Starting at the top of the entries below, set down each line exactly as written, and stop after the line containing "Py.char_upper (Py.char_upper c)".

[Records contained in a dataset]
--------------------------------------------------

Lemma typed_number_is_valid_phone_input_witness :
  Models.is_valid_phone_input
    (foldl Entry.edited ""
       [Entry.Insert 0 "5"; Entry.Insert 1 "x"; Entry.Insert 1 "55";
        Entry.Insert 1 "-"; Entry.Insert 0 "+"; Entry.Delete 1 2])
  = true.
Proof.
  apply typed_number_is_valid_phone_input. reflexivity.
Defined.

(** * A suggestion in the case of the word it replaces *)

Section CaseOfTheReplacement.

Import Gui.

Lemma char_lower_upper (c : ascii) :
  Py.char_lower (Py.char_upper c) = Py.char_lower c.
Proof. destruct c as [[] [] [] [] [] [] [] []]; reflexivity. Qed.

Lemma char_lower_lower (c : ascii) :
  Py.char_lower (Py.char_lower c) = Py.char_lower c.
Proof. destruct c as [[] [] [] [] [] [] [] []]; reflexivity. Qed.

Lemma char_upper_upper (c : ascii) :
  Py.char_upper (Py.char_upper c) = Py.char_upper c.
Proof. destruct c as [[] [] [] [] [] [] [] []]; reflexivity. Qed.

Lemma lower_upper (s : string) : Py.lower (Py.upper s) = Py.lower s.
Proof. induction s as [|c s IH]; cbn; [reflexivity|]. now rewrite char_lower_upper, IH. Qed.

Lemma lower_lower (s : string) : Py.lower (Py.lower s) = Py.lower s.
Proof. induction s as [|c s IH]; cbn; [reflexivity|]. now rewrite char_lower_lower, IH. Qed.

Lemma upper_upper (s : string) : Py.upper (Py.upper s) = Py.upper s.
Proof. induction s as [|c s IH]; cbn; [reflexivity|]. now rewrite char_upper_upper, IH. Qed.

Lemma lower_capitalize (s : string) : Py.lower (Py.capitalize s) = Py.lower s.
Proof.
  destruct s as [|c s]; cbn; [reflexivity|].
  now rewrite char_lower_upper, lower_lower.
Qed.

Lemma capitalize_capitalize (s : string) :
  Py.capitalize (Py.capitalize s) = Py.capitalize s.
Proof.
  destruct s as [|c s]; cbn; [reflexivity|].
  now rewrite char_upper_upper, lower_lower.
Qed.

Lemma length_upper (s : string) : String.length (Py.upper s) = String.length s.
Proof. induction s as [|c s IH]; cbn; [reflexivity|]. now rewrite IH. Qed.

Lemma length_lower (s : string) : String.length (Py.lower s) = String.length s.
Proof. induction s as [|c s IH]; cbn; [reflexivity|]. now rewrite IH. Qed.

Lemma length_capitalize (s : string) :
  String.length (Py.capitalize s) = String.length s.
Proof. destruct s as [|c s]; cbn; [reflexivity|]. now rewrite length_lower. Qed.

Lemma code_char_upper (c : ascii) :
  (Py.code (Py.char_upper c) <? 128)%N = (Py.code c <? 128)%N.
Proof. destruct c as [[] [] [] [] [] [] [] []]; reflexivity. Qed.

Lemma code_char_lower (c : ascii) :
  (Py.code (Py.char_lower c) <? 128)%N = (Py.code c <? 128)%N.
Proof. destruct c as [[] [] [] [] [] [] [] []]; reflexivity. Qed.

Lemma isascii_upper (s : string) : Plain.isascii (Py.upper s) = Plain.isascii s.
Proof.
  induction s as [|c s IH]; cbn; [reflexivity|].
  now rewrite code_char_upper, IH.
Qed.

Lemma isascii_lower (s : string) : Plain.isascii (Py.lower s) = Plain.isascii s.
Proof.
  induction s as [|c s IH]; cbn; [reflexivity|].
  now rewrite code_char_lower, IH.
Qed.

Lemma isascii_capitalize (s : string) :
  Plain.isascii (Py.capitalize s) = Plain.isascii s.
Proof.
  destruct s as [|c s]; cbn; [reflexivity|].
  now rewrite code_char_upper, isascii_lower.
Qed.

(** X17: matching the case of an ASCII suggestion changes the case and
    nothing else: for every original word and every suggestion of
    ASCII characters, the replacement is of ASCII characters again, has
    the length of the suggestion and is the suggestion once both are
    lower-cased; so the spell check, which looks up the lower-cased
    word, gives the replacement the verdict it gives the suggestion. *)
Theorem match_capitalization_changes_case_only
    (lookup : string -> list Spell.SuggestItem) (original suggestion : string) :
  Plain.isascii suggestion = true ->
  Plain.isascii (match_capitalization original suggestion) = true
  /\ Py.lower (match_capitalization original suggestion) = Py.lower suggestion
  /\ String.length (match_capitalization original suggestion)
     = String.length suggestion
  /\ flagged lookup (match_capitalization original suggestion)
     = flagged lookup suggestion.
Proof.
  intros Hascii.
  assert (Hlower : Py.lower (match_capitalization original suggestion)
                   = Py.lower suggestion).
  { unfold match_capitalization.
    destruct (Py.isupper original); [apply lower_upper|].
    destruct (Py.istitle original); [apply lower_capitalize|].
    destruct (Py.islower original); [apply lower_lower|reflexivity]. }
  split; [|split; [exact Hlower|split]].
  - rewrite <- Hascii. unfold match_capitalization.
    destruct (Py.isupper original); [apply isascii_upper|].
    destruct (Py.istitle original); [apply isascii_capitalize|].
    destruct (Py.islower original); [apply isascii_lower|reflexivity].
  - unfold match_capitalization.
    destruct (Py.isupper original); [apply length_upper|].
    destruct (Py.istitle original); [apply length_capitalize|].
    destruct (Py.islower original); [apply length_lower|reflexivity].
  - unfold flagged. now rewrite Hlower.
Qed.

(** X18: matching the case twice is matching it once: the replacement
    for a word and a suggestion of ASCII characters, offered again as
    the suggestion for the same word, comes back as it is, and is of
    ASCII characters. *)
Theorem match_capitalization_idempotent (original suggestion : string) :
  Plain.isascii suggestion = true ->
  match_capitalization original (match_capitalization original suggestion)
  = match_capitalization original suggestion
  /\ Plain.isascii
       (match_capitalization original (match_capitalization original suggestion))
     = true.
Proof.
  intros Hascii.
  assert (Hagain :
            match_capitalization original
              (match_capitalization original suggestion)
            = match_capitalization original suggestion).
  { unfold match_capitalization.
    destruct (Py.isupper original); [apply upper_upper|].
    destruct (Py.istitle original); [apply capitalize_capitalize|].
    destruct (Py.islower original); [apply lower_lower|reflexivity]. }
  split; [exact Hagain|]. rewrite Hagain, <- Hascii.
  unfold match_capitalization.
  destruct (Py.isupper original); [apply isascii_upper|].
  destruct (Py.istitle original); [apply isascii_capitalize|].
  destruct (Py.islower original); [apply isascii_lower|reflexivity].
Qed.

End CaseOfTheReplacement.

Lemma match_capitalization_changes_case_only_witness :
  Plain.isascii (Gui.match_capitalization "Ther" "tHERE") = true
  /\ Py.lower (Gui.match_capitalization "Ther" "tHERE") = Py.lower "tHERE"
  /\ String.length (Gui.match_capitalization "Ther" "tHERE")
     = String.length "tHERE"
  /\ Gui.flagged Gui.sample_lookup (Gui.match_capitalization "Ther" "tHERE")
     = Gui.flagged Gui.sample_lookup "tHERE".
Proof.
  apply (match_capitalization_changes_case_only Gui.sample_lookup "Ther" "tHERE").
  reflexivity.
Defined.

Lemma match_capitalization_idempotent_witness :
  Gui.match_capitalization "THER" (Gui.match_capitalization "THER" "there")
  = Gui.match_capitalization "THER" "there"
  /\ Plain.isascii
       (Gui.match_capitalization "THER" (Gui.match_capitalization "THER" "there"))
     = true.
Proof.
  apply (match_capitalization_idempotent "THER" "there"). reflexivity.
Defined.

(** * Where the tags of the spell check lie *)

Section TagsOfTheSpellCheck.

Import Gui Tags.

Lemma string_of_list_ascii_app (l1 l2 : list ascii) :
  string_of_list_ascii (l1 ++ l2)
  = (string_of_list_ascii l1 ++ string_of_list_ascii l2)%string.
Proof.
  induction l1 as [|x l1 IH]; [reflexivity|].
  cbn [app string_of_list_ascii]. now rewrite IH.
Qed.

Lemma prefix_append (p after : string) : String.prefix p (p ++ after) = true.
Proof.
  induction p as [|x p IH]; [now destruct after|].
  change (String.prefix (String x p) (String x (p ++ after)) = true).
  cbn [String.prefix]. destruct (ascii_dec x x); [exact IH|contradiction].
Qed.

Lemma prefix_split (p s : string) :
  String.prefix p s = true -> exists after, s = (p ++ after)%string.
Proof.
  revert s. induction p as [|x p IH]; intros s H.
  - now exists s.
  - destruct s as [|y s]; [discriminate|]. cbn [String.prefix] in H.
    destruct (ascii_dec x y) as [->|]; [|discriminate].
    destruct (IH s H) as (after & ->). now exists after.
Qed.

Lemma search_from_unfold (pattern text : string) (pos start : nat) :
  search_from pattern text pos start
  = if (start <=? pos)%nat && String.prefix pattern text then Some pos
    else match text with
         | EmptyString => None
         | String _ text' => search_from pattern text' (S pos) start
         end.
Proof. now destruct text. Qed.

--------------------------------------------------

Exercise answer -
Lemma typed_number_is_valid_phone_input_witness :
  Models.is_valid_phone_input
    (foldl Entry.edited ""
       [Entry.Insert 0 "5"; Entry.Insert 1 "x"; Entry.Insert 1 "55";
        Entry.Insert 1 "-"; Entry.Insert 0 "+"; Entry.Delete 1 2])
  = true.
Proof.
  apply typed_number_is_valid_phone_input. reflexivity.
Defined.

(** * A suggestion in the case of the word it replaces *)

Section CaseOfTheReplacement.

Import Gui.

Lemma char_lower_upper (c : ascii) :
  Py.char_lower (Py.char_upper c) = Py.char_lower c.
Proof. destruct c as [[] [] [] [] [] [] [] []]; reflexivity. Qed.

Lemma char_lower_lower (c : ascii) :
  Py.char_lower (Py.char_lower c) = Py.char_lower c.
Proof. destruct c as [[] [] [] [] [] [] [] []]; reflexivity. Qed.

Lemma char_upper_upper (c : ascii) :
  Py.char_upper (Py.char_upper c) = Py.char_upper c.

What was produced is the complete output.